FORECASTING INDONESIA COMPOSITE INDEX USING HYBRID AUTOREGRESSIVE INTEGRATED MOVING AVERAGE-DOUBLE RANDOM FOREST MODEL

  • Andika Putri Ratnasari Department of Mathematics Education, Faculty of Mathematics and Natural Sciences, Universitas Negeri Yogyakarta, Indonesia https://orcid.org/0009-0000-0415-8065
  • Luthfia Hanun Yuli Arini Department of Mathematics Education, Faculty of Mathematics and Natural Sciences, Universitas Negeri Yogyakarta, Indonesia https://orcid.org/0009-0004-3680-9677
Keywords: ARIMA, Double random forest, Forecast, Hybrid model, Time series

Abstract

Modeling time series data using autoregressive integrated moving average (ARIMA) has been widely discussed. However, this has limitations in that it can only handle linear data.

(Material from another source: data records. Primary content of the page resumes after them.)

(* ===== verification/BootRules.v ===== *)
(** * Boot: rules for code that logs while interrupts arrive

    [advance n t s]: the machine [s] after [n] timer interrupts and the
    accesses [t].  [gemits m g g' lines]: from the static objects [g], free
    locks and the kernel's timer gate, [m] returns on any hardware with the
    static objects [g'], what it does to the machine is to advance it, and if
    no interrupt came it sends the given lines. *)
From Stdlib Require Import Strings.String.
From S2P Require Import Prelude Sync Vfs Machine Console ConsoleFacts Interrupt InterruptFacts BootFacts MachineTheorems Boot.

(** The bytes a ready port sends for a line that holds no line feed. *)
Definition line_bytes (l : string) : list Z := crlf (bytes_of l) ++ [13; 13; 10].
Definition lines_bytes (ls : list string) : list Z := ls ≫= line_bytes.

(** One timer interrupt: a tick and a trap are counted. *)
Definition tick (s : machine) : machine :=
  set_ticks (u64 (g_ticks s + 1)) (set_trap_count (u64 (trap_count s + 1)) s).

Fixpoint ticks (n : nat) (s : machine) : machine :=
  match n with O => s | S n => tick (ticks n s) end.

(** [n] timer interrupts and the accesses [t]. *)
Definition advance (n : nat) (t : list io) (s : machine) : machine := add_trace t (ticks n s).

Lemma ticks_trace n t s : ticks n (add_trace t s) = add_trace t (ticks n s).
Proof. induction n as [|n IH]; [done|]. cbn [ticks]. by rewrite IH. Qed.

Lemma ticks_add n m s : ticks (n + m) s = ticks n (ticks m s).
Proof. induction n as [|n IH]; [done|]. cbn [ticks Nat.add]. by rewrite IH. Qed.

Lemma advance_advance n1 t1 n2 t2 s :
  advance n2 t2 (advance n1 t1 s) = advance (n2 + n1) (t1 ++ t2) s.
Proof. unfold advance. by rewrite ticks_trace, add_trace_app, ticks_add. Qed.

Lemma advance_0 t s : advance 0 t s = add_trace t s.
Proof. done. Qed.

Lemma advance_nil s : advance 0 [] s = s.
Proof. apply add_trace_nil. Qed.

(** What interrupts do not touch. *)
Lemma advance_keeps n t s :
  log_lock (advance n t s) = log_lock s /\ serial_lock (advance n t s) = serial_lock s /\
  idt (advance n t s) = idt s /\ idtr (advance n t s) = idtr s /\
  trace (advance n t s) = trace s ++ t.
Proof.
  unfold advance. cbn [log_lock serial_lock idt idtr trace add_trace].
  induction n as [|n (H1 & H2 & H3 & H4 & H5)]; [done|]. cbn [ticks]. by split_all.
Qed.

(** The end-of-interrupt commands of [n] timer interrupts. *)
Definition timer_eois (n : nat) : list (Z * Z) := mjoin (replicate n [(0x20, 0x20); (0x20, 0x20)]).

Lemma timer_eois_add n m : timer_eois (n + m) = timer_eois n ++ timer_eois m.
Proof. unfold timer_eois. by rewrite replicate_add, join_app. Qed.

Section rules.
Context (H : hardware).

Definition quiet : Prop := forall t, hw_irq H t = [].

(** Accesses of boot code during which [n] interrupts were taken. *)
Record boot_trace (n : nat) (t : list io) : Prop := {
  bt_sti : IoSti ∉ t;
  bt_pic : pic_writes t = timer_eois n;
  bt_console : n = 0%nat -> Forall console_event t;
  bt_quiet : quiet -> n = 0%nat
}.

Lemma console_trace t : Forall console_event t -> boot_trace 0 t.
Proof.
  intros F. pose proof (Forall_impl _ _ _ F console_plain) as P.
  split; [by apply plain_no_sti|by apply plain_pic|done..].
Qed.

Lemma boot_trace_app n1 t1 n2 t2 :
  boot_trace n1 t1 -> boot_trace n2 t2 -> boot_trace (n2 + n1) (t1 ++ t2).
Proof.
  intros [A1 A2 A3 A4] [B1 B2 B3 B4]. split.
  - rewrite elem_of_app. tauto.
  - rewrite pic_writes_app, A2, B2, <- timer_eois_add. f_equal. lia.
  - intros Hn. apply Forall_app. split; [apply A3|apply B3]; lia.
  - intros Hq. rewrite A4, B4 by done. done.
Qed.

(** Both locks are free and the timer's gate is the kernel's. *)
Definition irq_ready (s : machine) : Prop :=
  unlocked s /\ idt s !! 32%nat = Some (kernel_gate H 32) /\ in_u 64 (exception_stub H 32).

Lemma irq_ready_advance n t s : irq_ready s -> irq_ready (advance n t s).
Proof.
  intros ([Hl Hs] & Hg & Hx). destruct (advance_keeps n t s) as (E1 & E2 & E3 & _).
  split; [by split; rewrite ?E1, ?E2|]. by rewrite E3.
Qed.

Lemma timer_interrupt regs s :
  irq_ready s ->
  exists t, through_gate H (stub_frame 32 regs) s = (Ret tt, advance 1 t s) /\
    (IoSti ∉ t) /\ pic_writes t = timer_eois 1.
Proof.
  intros ([Hl Hs] & Hg & Hx). set (f := stub_frame 32 regs).
  destruct (dispatch_prefix H f s) as (t1 & F1 & E1); [cbn; lia|done|done|].
  destruct (timer_eq H (add_trace t1 (set_trap_count (u64 (trap_count s + 1)) s))) as (t2 & E2 & F2);
    [done|done|].
  exists (t1 ++ t2 ++ [IoOut 0x20 0x20; IoOut 0x20 0x20]). split_all.
  - unfold through_gate, kbind, kget. change (Z.to_nat (tf_vector f)) with 32%nat. rewrite Hg.
    change (tf_vector f) with 32. unfold kernel_gate. change (32 <? 48) with true. cbv iota.
    rewrite gate_handler_make, Z.eqb_refl by done.
    change (negb (type_attributes (make_gate (exception_stub H 32) (gate_type 32)) .& 0x80 =? 0) && true) with true.
    cbv iota. rewrite E1. unfold trap_branch. change (tf_vector f) with 32.
    change ((32 <=? 32) && (32 <=? 47)) with true. cbv iota. change (32 =? 32) with true. cbn [kwhen].
    unfold kbind. rewrite E2. unfold pic_send_eoi. change (8 <=? u8 (32 - 32)) with false. cbn [kwhen].
    unfold kbind, kret, outb, kmodify. cbv beta iota.
    change (set_ticks ?x (add_trace t1 ?y)) with (add_trace t1 (set_ticks x y)).
    rewrite !add_trace_app, <- !app_assoc. reflexivity.
  - pose proof (plain_no_sti _ (Forall_impl _ _ _ F1 console_plain)).
    pose proof (plain_no_sti _ (Forall_impl _ _ _ F2 console_plain)).
    rewrite !elem_of_app, !elem_of_cons, elem_of_nil. intuition congruence.
  - rewrite !pic_writes_app, !pic_writes_console by done. reflexivity.
Qed.

Lemma take_irqs_spec pending s :
  irq_ready s ->
  exists t, take_irqs H pending s = (Ret tt, advance (length pending) t s) /\
    (IoSti ∉ t) /\ pic_writes t = timer_eois (length pending) /\ (pending = [] -> t = []).
Proof.
  revert s. induction pending as [|regs pending IH]; intros s Hs.
  { exists []. cbn [take_irqs length]. rewrite advance_nil. split_all; try done. apply not_elem_of_nil. }
  destruct (timer_interrupt regs s Hs) as (t1 & E1 & N1 & P1).
  destruct (IH (advance 1 t1 s)) as (t2 & E2 & N2 & P2 & _); [by apply irq_ready_advance|].
  exists (t1 ++ t2). cbn [take_irqs length]. unfold kbind. rewrite E1, E2, advance_advance.
  split_all; [by rewrite Nat.add_1_r|rewrite elem_of_app; tauto| |done].
  by rewrite pic_writes_app, P1, P2, <- timer_eois_add.
Qed.

Lemma serve_spec s :
  irq_ready s -> exists n t, serve_irqs H s = (Ret tt, advance n t s) /\ boot_trace n t /\ (n = 0%nat -> t = []).
Proof.
  intros Hs. unfold serve_irqs. destruct (interrupts_on (trace s)).
  - destruct (take_irqs_spec (hw_irq H (trace s)) s Hs) as (t & E & N & P & Z).
    exists (length (hw_irq H (trace s))), t. assert (Hz : length (hw_irq H (trace s)) = 0%nat -> t = [])
      by (intros Hn; by apply Z, nil_length_inv).
    split_all; try done. split; try done; [intros Hn; by rewrite Hz|].
    intros Hq. by rewrite Hq.
  - exists 0%nat, []. rewrite advance_nil. split_all; try done. by apply console_trace.
Qed.

Definition gemits (m : gm unit) (g g' : kglobals) (lines : list string) : Prop :=
  forall s, irq_ready s -> exists n t, m (g, s) = (Ret tt, (g', advance n t s)) /\
    boot_trace n t /\ (n = 0%nat -> tx_ready H -> sent t = lines_bytes lines).

Lemma gemits_ret g : gemits (gret tt) g g [].
Proof. intros s _. exists 0%nat, []. rewrite advance_nil. split_all; try done. by apply console_trace. Qed.

Lemma writeln_emits l s :
  unlocked s -> exists t, writeln H l s = (Ret tt, add_trace t s) /\ Forall console_event t /\
    (tx_ready H -> sent t = lines_bytes [l]).
Proof.
  intros [Hl Hs]. destruct (emits_log_writeln H _ (bytes_of_ok l) s Hl Hs) as (t & E & F & S).
  exists t. split_all; [exact E|done|]. intros Hr. rewrite (S Hr). cbn. by rewrite app_nil_r.
Qed.

(** An action: first the pending interrupts, then [act]. *)
Lemma gserve_then {A} (act : gm A) g s :
  irq_ready s -> exists n t, (gserve H ;# act) (g, s) = act (g, advance n t s) /\
    irq_ready (advance n t s) /\ boot_trace n t /\ (n = 0%nat -> t = []).
Proof.
  intros Hs. destruct (serve_spec s Hs) as (n & t & E & B & Z). exists n, t.
  unfold gbind, gserve. cbn [fst snd]. rewrite E. split_all; try done. by apply irq_ready_advance.
Qed.

Lemma klift_then {A} (m : km A) g s :
  irq_ready s -> exists n t,
    klift H m (g, s) = ((m (advance n t s)).1, (g, (m (advance n t s)).2)) /\
    irq_ready (advance n t s) /\ boot_trace n t /\ (n = 0%nat -> t = []).
Proof.
  intros Hs. destruct (gserve_then (fun w => let '(o, s) := m w.2 in (o, (w.1, s))) g s Hs)
    as (n & t & E & Ht). exists n, t. split; [|done]. unfold klift. rewrite E. cbn [fst snd].
  by destruct (m (advance n t s)).
Qed.

Lemma gemits_say l g : gemits (say H l) g g [l].
Proof.
  intros s Hs. unfold say. destruct (klift_then (writeln H l) g s Hs) as (n & t1 & -> & Hs1 & B1 & Z1).
  destruct (writeln_emits l (advance n t1 s) (proj1 Hs1)) as (t2 & E & F & S).
  exists (0 + n)%nat, (t1 ++ t2). cbn [fst snd]. rewrite E, <- advance_0, advance_advance.
  split_all; [done|by apply boot_trace_app, console_trace|].
  intros Hn Hr. rewrite Z1 by done. by apply S.
Qed.

Lemma gemits_seq m k g g1 g2 l1 l2 :
  gemits m g g1 l1 -> gemits k g1 g2 l2 -> gemits (m ;# k) g g2 (l1 ++ l2).
Proof.
  intros H1 H2 s Hs. destruct (H1 s Hs) as (n1 & t1 & E1 & B1 & S1).
  destruct (H2 (advance n1 t1 s)) as (n2 & t2 & E2 & B2 & S2); [by apply irq_ready_advance|].
  exists (n2 + n1)%nat, (t1 ++ t2). unfold gbind. rewrite E1, E2, advance_advance.
  split_all; [done|by apply boot_trace_app|]. intros Hn Hr. unfold lines_bytes.
  rewrite sent_app, S1, S2, bind_app by (done || lia). done.
Qed.

Lemma gemits_line l k g g' ls : gemits k g g' ls -> gemits (say H l ;# k) g g' (l :: ls).
Proof. apply (gemits_seq _ _ _ _ _ [l]), gemits_say. Qed.

(** An action on the static objects, then the rest. *)
Lemma gemits_act {A} (act : gm A) x g1 (k : A -> gm unit) g g' ls :
  (forall s, act (g, s) = (Ret x, (g1, s))) -> gemits (k x) g1 g' ls ->
  gemits (gbind (gserve H ;# act) k) g g' ls.
Proof.
  intros Ha Hk s Hs.
  destruct (gserve_then act g s Hs) as (n1 & t1 & E & Hs1 & B1 & Z1).
  destruct (Hk (advance n1 t1 s) Hs1) as (n2 & t2 & E2 & B2 & S2).
  exists (n2 + n1)%nat, (t1 ++ t2). unfold gbind at 1. rewrite E, Ha, E2, advance_advance.
  split_all; [done|by apply boot_trace_app|]. intros Hn Hr. rewrite Z1 by lia. apply S2; [lia|done].
Qed.

Lemma gemits_call {A} (f : kglobals -> option (A * kglobals)) x g1 k g g' ls :
  f g = Some (x, g1) -> gemits (k x) g1 g' ls -> gemits (do# y <- gcall H f; k y) g g' ls.
Proof. intros E. apply gemits_act. intros s. cbn [fst snd]. by rewrite E. Qed.

Lemma gemits_last (f : kglobals -> option (unit * kglobals)) g g' :
  f g = Some (tt, g') -> gemits (gcall H f) g g' [].
Proof.
  intros E s Hs. unfold gcall.
  destruct (gserve_then (fun w => match f w.1 with
      | Some (x, g) => (Ret x, (g, w.2)) | None => (Undefined, w) end) g s Hs) as (n & t & -> & _ & B & Z).
  exists n, t. cbn [fst snd]. rewrite E. split_all; try done. intros Hn _. by rewrite Z.
Qed.

Lemma gemits_skip k g g' ls : gemits k g g' ls -> gemits (gret tt ;# k) g g' ls.
Proof. done. Qed.

Lemma gemits_lock p z c k g g' ls :
  run spin_fuel p (s_cells (boot_stats_lock g)) = Some (z, c) ->
  gemits k (set_boot_lock (mk_spinlock c (s_class_id (boot_stats_lock g)) (s_name (boot_stats_lock g))) g) g' ls ->
  gemits (on_lock H p ;# k) g g' ls.
Proof.
  intros E Hk. eapply (gemits_act _ tt _ (fun _ => k)); [|exact Hk]. intros s. cbn [fst snd]. by rewrite E.
Qed.

End rules.

(** The accesses of a sequence of parts. *)
Ltac join_traces :=
  repeat first [assumption | apply console_trace; assumption | apply boot_trace_app].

Machine learning is one of the alternative approaches that can solve this limitation since this method can handle nonlinear cases. Double random forest (DRF) is considered a supervised learning method that can solve regression problems. This research provides a novel hybrid forecasting framework combining ARIMA and DRF, designed to model both linear and nonlinear behaviors, and provide more accurate predictions for volatile financial data like the Indonesia Composite Index (ICI). Previous studies have not examined the performance of the hybrid ARIMA-DRF model. In this study, the performance of ARIMA, DRF, and the hybrid ARIMA-DRF models is compared using ICI data obtained from Bank Indonesia’s website. ICI has nonstationary and nonlinear characteristics. This made the ICI data suitable to be modeled using the hybrid ARIMA-DRF model. The comparison results indicate that the hybrid ARIMA-DRF model outperforms the independent ARIMA and DRF models, with a value of its mean absolute percentage error is 4.17%. Therefore, forecasting the future value of ICI data was done by using a hybrid ARIMA-DRF model with forecasting periods from October 2023 to September 2024. The forecasting results show that ICI values fluctuate over the forecasting periods, hence the authority might use the pattern to predict the ICI behaviors and take further decisions. While the forecasting results offer valuable insights for decision-making, this study has limitations as it does not incorporate external macroeconomic variables that may influence ICI behavior.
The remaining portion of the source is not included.